If you haven’t seen the You Look Disgusting video, it’s here and very well worth a watch. It deals with three things. The emotional effects of acne, the physical effects of acne and the devastation that can be caused by on-line commentary.
You can’t be on-line and not know about trolls (which is rather too gentle a word) – people who feel they have the right to insult and offend. You put yourself out there, so you’re fair game, right?
Em’s video is powerful because she’s used real comments throughout that shows just how spiteful people can be and how they find it so easy to deliberately be hurtful. Em’s point on BBC News this morning is that just because it’s internet doesn’t make it less devastating to receive those comments.

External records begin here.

(** [k_boot_harts]. A hart that the kernel has not started is stopped as the
    firmware says; one that has returned stops some time later, and its
    thread-local data is cleared when it is started again. An index outside
    the array is not handled. [late] says whether the wait for a hart may run
    out of time. *)
Inductive boot_harts_step (late : bool) (s : hstate) : hstate -> Prop :=
  | b_skip i rest : first s = BHarts (i :: rest) -> i = boot_hartid \/ stopped i = false \/ hart s i <> HOff ->
      boot_harts_step late s (HState (k_hart_state s) (stage s) (BHarts rest) (hart s) (hartid s))
      (** the first hart itself, an invalid hart, or one that is not stopped *)
  | b_preset i rest : first s = BHarts (i :: rest) -> i <> boot_hartid -> stopped i = true -> hart s i = HOff \/ hart s i = HGone ->
      0 <= i < K_CONFIG_MAX_PROCESSORS ->
      boot_harts_step late s (HState (<[i := 1]> (k_hart_state s)) (stage s) (BPreset i rest) (hart s) (hartid s))
  | b_start i rest : first s = BPreset i rest -> starts i = true ->
      boot_harts_step late s (HState (k_hart_state s) (stage s) (BWait i rest) (<[i := HEntry]> (hart s)) (<[i := 0]> (hartid s)))
  | b_start_fails i rest : first s = BPreset i rest -> starts i = false ->
      boot_harts_step late s (HState (k_hart_state s) (stage s) (BFailed i rest) (hart s) (hartid s))
  | b_failed i rest : first s = BFailed i rest ->
      boot_harts_step late s (HState (<[i := 0]> (k_hart_state s)) (stage s) (BHarts rest) (hart s) (hartid s))
  | b_up i rest : first s = BWait i rest -> 2 <= k_hart_state s i ->
      boot_harts_step late s (HState (k_hart_state s) (stage s) (BHarts rest) (hart s) (hartid s))
  | b_late i rest : late = true -> first s = BWait i rest -> k_hart_state s i < 2 ->
      boot_harts_step late s (HState (k_hart_state s) (stage s) (BTimeout i rest) (hart s) (hartid s))
  | b_timeout i rest : first s = BTimeout i rest ->
      boot_harts_step late s (HState (<[i := 0]> (k_hart_state s)) (stage s) (BHarts rest) (hart s) (hartid s))
  | b_mark : first s = BHarts [] ->
      boot_harts_step late s (HState (<[boot_hartid := 1]> (k_hart_state s)) (stage s) BStage (hart s) (hartid s))
  | b_multicore : first s = BStage ->
      boot_harts_step late s (HState (k_hart_state s) K_MULTICORE (BRun HEntry) (hart s) (hartid s)).

(** [k_before_cleanup], which the first hart runs: it leaves out the number its
    thread-local [hartid] holds. *)
Inductive before_cleanup_step (s : hstate) : hstate -> Prop :=
  | c_skip : first s = BRun HGone -> stage s <> K_MULTICORE ->
      before_cleanup_step s (HState (k_hart_state s) K_CLEARUP BEnd (hart s) (hartid s))
  | c_begin : first s = BRun HGone -> stage s = K_MULTICORE -> before_cleanup_step s (HState (k_hart_state s) (stage s) (BScan 0) (hart s) (hartid s))
  | c_busy i : first s = BScan i -> i < K_CONFIG_MAX_PROCESSORS -> i <> hartid s boot_hartid -> k_hart_state s i = 1 \/ k_hart_state s i = 2 ->
      before_cleanup_step s (HState (k_hart_state s) (stage s) (BScan 0) (hart s) (hartid s))
  | c_next i : first s = BScan i -> i < K_CONFIG_MAX_PROCESSORS -> i = hartid s boot_hartid \/ (k_hart_state s i <> 1 /\ k_hart_state s i <> 2) ->
      before_cleanup_step s (HState (k_hart_state s) (stage s) (BScan (i + 1)) (hart s) (hartid s))
  | c_end i : first s = BScan i -> K_CONFIG_MAX_PROCESSORS <= i ->
      before_cleanup_step s (HState (k_hart_state s) K_CLEARUP BEnd (hart s) (hartid s)).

There are internet sites entirely dedicated to being negative about vloggers and bloggers. It’s not really the comments that are shocking per se, but more the arrogance of the people who genuinely feel they have the right to make them. I’ve certainly had my share of negativity – according to them, I’m rude, arrogant, face like a dog, old, sour – I could go on… and it’s always a shock to read things like that about yourself (literally, it makes your stomach lurch). But they have far less impact than those who leave little drops of acid directly on my blog. Those who try and catch you out at every turn, who use words cleverly to knock your confidence and those who feel that it is absolutely their right to “bring you down a peg or two”.

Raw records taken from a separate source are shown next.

(** C30: An interrupt is transparent. When the handler keeps the calling convention
    and leaves the saved context and sscratch alone, the entries built with
    [K_ISR_ENTRY_IMPL(NORMAL, ...)] give every register back as it was, [sp]
    and sscratch included, for an interrupt in supervisor mode and for one in
    user mode (where sscratch holds the kernel's stack and the program's [sp]
    is not 0). The handler is called with the address of the context in [a0],
    256 bytes below the kernel's stack pointer, and the context holds the
    interrupted program's registers. *)
Theorem isr_normal_transparent tls g f m :
  c_function f -> (forall r, is_uw 64 (rg m r)) -> is_uw 64 (cs m SSCRATCH) -> (cs m SSCRATCH <> 0 -> rg m sp <> 0) ->
  let m' := K_ISR_ENTRY_IMPL (K_ISR_SAVE_CONTEXT_NORMAL tls g) K_ISR_RESTORE_CONTEXT_NORMAL f m in
  let kernel_sp := if cs m SSCRATCH =? 0 then rg m sp else cs m SSCRATCH in
  (forall r, rg m' r = rg m r) /\ cs m' SSCRATCH = cs m SSCRATCH /\
  exists mc, m' = exec K_ISR_SWITCH_SP (exec K_ISR_RESTORE_CONTEXT_NORMAL (f mc)) /\
    rg mc a0 = u64 (kernel_sp - 256) /\ rg mc tp = recalc_tp tls (u64 (kernel_sp - 256)) /\ rg mc gp = g /\
    forall i r, ctx_regs !! i = Some r -> mw mc (slot (rg mc a0) (Z.of_nat i)) = rg m r.
Proof. apply isr_normal_ok. Qed.

(** A handler that touches neither the context nor the registers. *)
Lemma softirq_c_function : c_function (isr_softirq 0).
Proof. split; [done|done|]. intros m. unfold isr_softirq. cbn. by rewrite fn_lookup_insert_ne. Qed.

(** A program in user mode at 0x1000 with its stack at [usp]; the kernel's stack
    is at 0x80200000. *)
Definition umode (usp cause : Z) : mach :=
  Mach (fun r => if decide (r = sp) then usp else 7) (fun _ => 0)
       (fun c => match c with SSCRATCH => 0x80200000 | SEPC => 0x1000 | SCAUSE => cause | _ => 0 end).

In comparison to Em, I have nothing to complain about – nothing at all. We have a generation that doesn’t know life without the internet and we’re dealing with a sense of entitlement around judging others that is entirely new. In The Times today, there’s an article on being judged by prospective employers by how you appear on line. This is now absolutely normal, and yet, because the internet can make you fearless (you don’t actually have to front up to a real person), that lack of foresight or faux bravery could very easily affect your entire life going forward. It’s really not terribly difficult to track trolls and over time it will become easier. If trolls are absolutely determined to be anonymous, you have to weigh up the time it would take to track them vs deleting their comments and generally it’s easier to delete and get on with your life and leave them to their empty and bitter ones. I am constantly questioning what kind of person it is that is happier for making someone else unhappier.

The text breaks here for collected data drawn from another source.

(* ===== verification/UMode.v ===== *)
(** The floating-point context of src/kernel/inc/k_umode.h: [umode_float_ctx_t]
    with [save] and [restore], on a register file whose width [FLEN] is the
    hart's and need not be the template's. *)
From S2P Require Import Prelude.

(** The hart's floating-point registers and status. *)
Record fpu := Fpu { freg : list Z; CSR_FCSR : Z }.
(** The structure: 32-bit words, and the saved status. *)
Record umode_float_ctx_t := FloatCtx { f : list Z; fcsr : Z }.

(** The words of a structure with the template argument [flen], as declared. *)
Definition f_len (flen : Z) : nat := Z.to_nat (32 * Z.shiftr flen 5).

Section Float.
  (** The width of the hart's registers in bits. *)
  Context (FLEN : Z).

(** One of [fsw], [fsd], [fsq]: [2 ^ ls] words at index [j]; [None] is a store
    behind the array. *)
Definition fs (ls : nat) (v : Z) (j : nat) (l : list Z) : option (list Z) :=
  if decide (j + 2 ^ ls <= length l)%nat
  then Some (take j l ++ ((fun k => u32 (Z.shiftr v (32 * Z.of_nat k))) <$> seq 0 (2 ^ ls)) ++ drop (j + 2 ^ ls) l)
  else None.

(** [flw], [fld], [flq]: a value narrower than the register is extended with ones. *)
Fixpoint words (l : list Z) : Z := match l with [] => 0 | w :: l => w + 2 ^ 32 * words l end.
Definition box (len v : Z) : Z := if len <? FLEN then v + (2 ^ FLEN - 2 ^ len) else v.
Definition fl (ls : nat) (j : nat) (l : list Z) : option Z :=
  if decide (j + 2 ^ ls <= length l)%nat then Some (box (32 * 2 ^ Z.of_nat ls) (words (take (2 ^ ls) (drop j l)))) else None.

(** [_umode_ls_ops] on the eight registers from [start]. *)
Definition fs_ops (ls start : nat) (r : fpu) (l : list Z) : option (list Z) :=
  foldr (fun i k l => v ← freg r !! i; l ← fs ls v (i * 2 ^ ls) l; k l) Some (seq start 8) l.
Definition fl_ops (ls start : nat) (l : list Z) (r : list Z) : option (list Z) :=
  foldr (fun i k r => v ← fl ls (i * 2 ^ ls) l; k (<[i := v]> r)) Some (seq start 8) r.

Definition _f_save (ls : nat) (r : fpu) (c : umode_float_ctx_t) : option umode_float_ctx_t :=
  l ← fs_ops ls 0 r (f c); l ← fs_ops ls 8 r l; l ← fs_ops ls 16 r l; l ← fs_ops ls 24 r l; Some (FloatCtx l (u32 (CSR_FCSR r))).
Definition _f_load (ls : nat) (c : umode_float_ctx_t) (r : fpu) : option fpu :=
  g ← fl_ops ls 0 (f c) (freg r); g ← fl_ops ls 8 (f c) g; g ← fl_ops ls 16 (f c) g; g ← fl_ops ls 24 (f c) g; Some (Fpu g (fcsr c)).

Definition save (flen : Z) (r : fpu) (c : umode_float_ctx_t) : option umode_float_ctx_t :=
  if flen =? 32 then _f_save 0 r c else if flen =? 64 then _f_save 1 r c else if flen =? 128 then _f_save 2 r c else Some c.
Definition restore (flen : Z) (c : umode_float_ctx_t) (r : fpu) : option fpu :=
  if flen =? 32 then _f_load 0 c r else if flen =? 64 then _f_load 1 c r else if flen =? 128 then _f_load 2 c r else Some r.

(** ** Properties *)

(** The words of a register. *)
Definition split (ls : nat) (v : Z) : list Z := (fun k => u32 (Z.shiftr v (32 * Z.of_nat k))) <$> seq 0 (2 ^ ls).

Lemma split_length ls v : length (split ls v) = (2 ^ ls)%nat.
Proof. unfold split. by rewrite length_fmap, length_seq. Qed.

Lemma words_split n : forall v, words ((fun k => u32 (Z.shiftr v (32 * Z.of_nat k))) <$> seq 0 n) = v mod 2 ^ (32 * Z.of_nat n).
Proof.
  induction n as [|n IH]; intros v; [cbn; by rewrite Z.mod_1_r|]. cbn [seq fmap list_fmap words].
  change (32 * Z.of_nat 0) with 0. rewrite Z.shiftr_0_r. specialize (IH (Z.shiftr v 32)). rewrite <- fmap_S_seq, <- list_fmap_compose.
  rewrite (list_fmap_ext _ (fun k => u32 (Z.shiftr (Z.shiftr v 32) (32 * Z.of_nat k)))).
  2:{ intros _ k _. cbn [compose]. rewrite Z.shiftr_shiftr by lia. do 2 f_equal. lia. }
  rewrite IH, Z.shiftr_div_pow2 by lia. replace (32 * Z.of_nat (S n)) with (32 + 32 * Z.of_nat n) by lia. rewrite Z.pow_add_r by lia.
  rewrite (Z.rem_mul_r v) by lia. done.
Qed.

(** After the stores of the registers below [n] the array begins with their words. *)
Lemma fs_prefix ls v n l p : length p = (n * 2 ^ ls)%nat -> (length p + 2 ^ ls <= length l)%nat -> p `prefix_of` l ->
  exists l', fs ls v (n * 2 ^ ls) l = Some l' /\ length l' = length l /\ (p ++ split ls v) `prefix_of` l'.
Proof.
  intros Hp Hl [q ->]. unfold fs. rewrite decide_True by lia. eexists. split; [done|]. fold (split ls v). rewrite <- Hp.
  rewrite length_app in Hl. rewrite !length_app, length_take, length_drop, split_length, length_app. split; [clear -Hl; lia|].
  rewrite take_app_length. exists (drop (length p + 2 ^ ls) (p ++ q)). by rewrite app_assoc.
Qed.

(** The words of a list of registers. *)
Definition image (ls : nat) (vs : list Z) : list Z := vs ≫= split ls.
Lemma image_length ls vs : length (image ls vs) = (length vs * 2 ^ ls)%nat.
Proof. unfold image. induction vs as [|v vs IH]; [done|]. rewrite bind_cons, length_app, split_length, IH. done. Qed.

Lemma stores_prefix ls r n : forall i l, (i + n <= length (freg r))%nat -> length l = (length (freg r) * 2 ^ ls)%nat -> image ls (take i (freg r)) `prefix_of` l ->
  exists l', foldr (fun i k l => v ← freg r !! i; l ← fs ls v (i * 2 ^ ls) l; k l) Some (seq i n) l = Some l' /\
    length l' = length l /\ image ls (take (i + n) (freg r)) `prefix_of` l'.
Proof.
  induction n as [|n IH]; intros i l Hi Hl Hp; [exists l; rewrite Nat.add_0_r; done|]. cbn [seq foldr].
  destruct (lookup_lt_is_Some_2 (freg r) i ltac:(lia)) as [v Hv]. rewrite Hv. cbn [mbind option_bind].
  assert (length (image ls (take i (freg r))) = (i * 2 ^ ls)%nat) as Hlen by (rewrite image_length, length_take; f_equal; lia).
  destruct (fs_prefix ls v i l _ Hlen ltac:(rewrite Hlen, Hl; nia) Hp) as (l1 & -> & Hl1 & Hp1). cbn [mbind option_bind].
  assert (image ls (take (S i) (freg r)) = image ls (take i (freg r)) ++ split ls v) as E.
  { rewrite (take_S_r _ _ _ Hv). unfold image. rewrite bind_app. cbn. by rewrite app_nil_r. }
  destruct (IH (S i) l1 ltac:(lia) ltac:(lia) ltac:(by rewrite E)) as (l2 & E2 & Hl2 & Hp2).
  exists l2. split_and!; [done|lia|]. by rewrite <- Nat.add_succ_comm.
Qed.

(** Reading one register's words back. *)
Lemma fl_image ls vs i v : vs !! i = Some v -> fl ls (i * 2 ^ ls) (image ls vs) = Some (box (32 * 2 ^ Z.of_nat ls) (v mod 2 ^ (32 * 2 ^ Z.of_nat ls))).
Proof.
  intros Hv. pose proof (lookup_lt_Some _ _ _ Hv). unfold fl. rewrite decide_True by (rewrite image_length; nia). do 2 f_equal.
  rewrite <- (take_drop_middle _ _ _ Hv). unfold image. rewrite bind_app. cbn [mbind list_bind].
  assert (length (take i vs ≫= split ls) = (i * 2 ^ ls)%nat) as Hlen by (change (take i vs ≫= split ls) with (image ls (take i vs)); rewrite image_length, length_take; f_equal; lia).
  rewrite <- Hlen, drop_app_length, <- (split_length ls v), take_app_length. unfold split at 1. rewrite words_split. do 2 f_equal. by rewrite Nat2Z.inj_pow.
Qed.

Lemma loads_image ls vs n : forall i g, (i + n <= length vs)%nat -> length g = length vs ->
  exists g', foldr (fun i k r => v ← fl ls (i * 2 ^ ls) (image ls vs); k (<[i := v]> r)) Some (seq i n) g = Some g' /\ length g' = length g /\
    forall j, g' !! j = if decide (i <= j < i + n)%nat then (fun v => box (32 * 2 ^ Z.of_nat ls) (v mod 2 ^ (32 * 2 ^ Z.of_nat ls))) <$> vs !! j else g !! j.
Proof.
  induction n as [|n IH]; intros i g Hi Hg; [exists g; split_and!; [done|done|]; intros j; by rewrite decide_False by lia|]. cbn [seq foldr].
  destruct (lookup_lt_is_Some_2 vs i ltac:(lia)) as [v Hv]. rewrite (fl_image _ _ _ _ Hv). cbn [mbind option_bind].
  destruct (IH (S i) (<[i := box (32 * 2 ^ Z.of_nat ls) (v mod 2 ^ (32 * 2 ^ Z.of_nat ls))]> g) ltac:(lia) ltac:(by rewrite length_insert)) as (g' & E & Hl & Hj).
  exists g'. split_and!; [done|by rewrite Hl, length_insert|]. intros j. rewrite Hj. destruct (decide (j = i)) as [->|Hne].
  - rewrite decide_False, decide_True by lia. rewrite list_lookup_insert_eq by lia. by rewrite Hv.
  - rewrite list_lookup_insert_ne by done. destruct (decide (i <= j < i + S n)%nat), (decide (S i <= j < S i + n)%nat); (done || lia).
Qed.

Lemma f_save_image ls r c : length (freg r) = 32%nat -> length (f c) = (32 * 2 ^ ls)%nat -> _f_save ls r c = Some (FloatCtx (image ls (freg r)) (u32 (CSR_FCSR r))).
Proof.
  intros Hr Hc. unfold _f_save, fs_ops.
  destruct (stores_prefix ls r 8 0 (f c) ltac:(lia) ltac:(lia) ltac:(apply prefix_nil)) as (l1 & -> & L1 & P1). cbn [mbind option_bind].
  destruct (stores_prefix ls r 8 8 l1 ltac:(lia) ltac:(lia) P1) as (l2 & -> & L2 & P2). cbn [mbind option_bind].
  destruct (stores_prefix ls r 8 16 l2 ltac:(lia) ltac:(lia) P2) as (l3 & -> & L3 & P3). cbn [mbind option_bind].
  destruct (stores_prefix ls r 8 24 l3 ltac:(lia) ltac:(lia) P3) as (l4 & -> & L4 & P4). cbn [mbind option_bind].
  rewrite take_ge in P4 by (rewrite Hr; lia). do 2 f_equal. symmetry. destruct P4 as [q ->].
  rewrite length_app, image_length in L4. assert (q = []) as -> by (apply nil_length_inv; nia). by rewrite app_nil_r.
Qed.

Lemma f_load_image ls vs s r : length vs = 32%nat -> length (freg r) = 32%nat ->
  _f_load ls (FloatCtx (image ls vs) s) r = Some (Fpu ((fun v => box (32 * 2 ^ Z.of_nat ls) (v mod 2 ^ (32 * 2 ^ Z.of_nat ls))) <$> vs) s).
Proof.
  intros Hv Hr. unfold _f_load, fl_ops. cbn [f fcsr].
  destruct (loads_image ls vs 8 0 (freg r) ltac:(lia) ltac:(lia)) as (g1 & -> & L1 & P1). cbn [mbind option_bind].
  destruct (loads_image ls vs 8 8 g1 ltac:(lia) ltac:(lia)) as (g2 & -> & L2 & P2). cbn [mbind option_bind].
  destruct (loads_image ls vs 8 16 g2 ltac:(lia) ltac:(lia)) as (g3 & -> & L3 & P3). cbn [mbind option_bind].
  destruct (loads_image ls vs 8 24 g3 ltac:(lia) ltac:(lia)) as (g4 & -> & L4 & P4). cbn [mbind option_bind].
  do 2 f_equal. apply list_eq. intros j. rewrite list_lookup_fmap, P4, P3, P2, P1. repeat case_decide; try done; try lia.
  rewrite !lookup_ge_None_2 by lia. done.
Qed.

(** The three widths for which there is code, with the shift of the index. *)
Definition float_widths : list (Z * nat) := [(32, 0%nat); (64, 1%nat); (128, 2%nat)].
Lemma flen_cases flen ls : In (flen, ls) float_widths ->
  flen = 32 * 2 ^ Z.of_nat ls /\ f_len flen = (32 * 2 ^ ls)%nat /\
  (forall r c, save flen r c = _f_save ls r c) /\ (forall c r, restore flen c r = _f_load ls c r).
Proof. intros [[= <- <-]|[[= <- <-]|[[= <- <-]|[]]]]; split_and!; reflexivity. Qed.

(** Saving stays inside the structure whatever it held, and restoring on any
    register file gives every register's low [flen] bits back, extended with
    ones to the hart's width, and the status. *)
Theorem float_ctx_roundtrip flen ls r c r' :
  In (flen, ls) float_widths -> length (f c) = f_len flen -> length (freg r) = 32%nat -> length (freg r') = 32%nat ->
  exists c', save flen r c = Some c' /\ length (f c') = f_len flen /\
    restore flen c' r' = Some (Fpu ((fun v => box flen (v mod 2 ^ flen)) <$> freg r) (u32 (CSR_FCSR r))).
Proof.
  intros Hin Hc Hr Hr'. destruct (flen_cases _ _ Hin) as (E & El & Es & Er). rewrite El in Hc. rewrite Es, (f_save_image ls) by done.
  eexists. split; [done|]. split; [cbn; by rewrite image_length, Hr, El|]. by rewrite Er, f_load_image, E.
Qed.

(** On a hart of the same width the round trip is exact. *)
Theorem float_ctx_exact ls r c r' :
  In (FLEN, ls) float_widths -> length (f c) = f_len FLEN -> length (freg r) = 32%nat -> length (freg r') = 32%nat ->
  Forall (is_uw FLEN) (freg r) -> is_uw 32 (CSR_FCSR r) -> (c' ← save FLEN r c; restore FLEN c' r') = Some r.
Proof.
  intros Hin Hc Hr Hr' Hw Hs. destruct (float_ctx_roundtrip FLEN ls r c r' Hin Hc Hr Hr') as (c' & -> & _ & E). cbn [mbind option_bind].
  rewrite E. destruct r as [g s]. cbn [freg CSR_FCSR] in *. rewrite uw_small by done. do 2 f_equal. unfold box. rewrite Z.ltb_irrefl.
  rewrite <- (list_fmap_id g) at 2. apply Forall_fmap_ext_1. eapply (Forall_impl _ _ _ Hw). intros v Hv. by apply Z.mod_small.
Qed.
End Float.

(** A register file of 64 bits, and an empty structure. *)
Definition sample_fpu : fpu := Fpu ((fun i => 2 ^ 63 + Z.of_nat i) <$> seq 0 32) 3.
Lemma float_ctx_exact_witness :
  (c' ← save 64 sample_fpu (FloatCtx (replicate 64 0) 0); restore 64 64 c' (Fpu (replicate 32 0) 0)) = Some sample_fpu.
Proof.
  apply (float_ctx_exact 64 1); [right; left; reflexivity|reflexivity..| |split; [vm_compute; congruence|vm_compute; reflexivity]].
  apply Forall_fmap, Forall_forall. intros i Hi. apply elem_of_seq in Hi. unfold is_uw, compose. change (2 ^ 64) with (2 * 2 ^ 63). change (2 ^ 63) with 9223372036854775808. lia.
Defined.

Finally, why is more not being done to address the causes of acne and find treatments that actually work? Every single time you hear a dermatologist talk on the subject, there is no easy answer. Your skin is not your story, and yet, acne makes it so because it’s the first thing that anyone sees. There must be answers – there absolutely must be, and still it’s so far down the line for solutions. I understand that acne has serious competitors for cures – after all, it isn’t life threatening. But it is the difference between life fully lived and life half lived.
We will never stop unhappy people spreading their vitriol and anger at life across the internet. But we can do our own bit to redress the balance – for every negative, find a positive. Be the person that doesn’t judge others by their skin. Most importantly, watch Em’s video – she’s making people in their millions sit up and listen and if anything can create change, it’s that.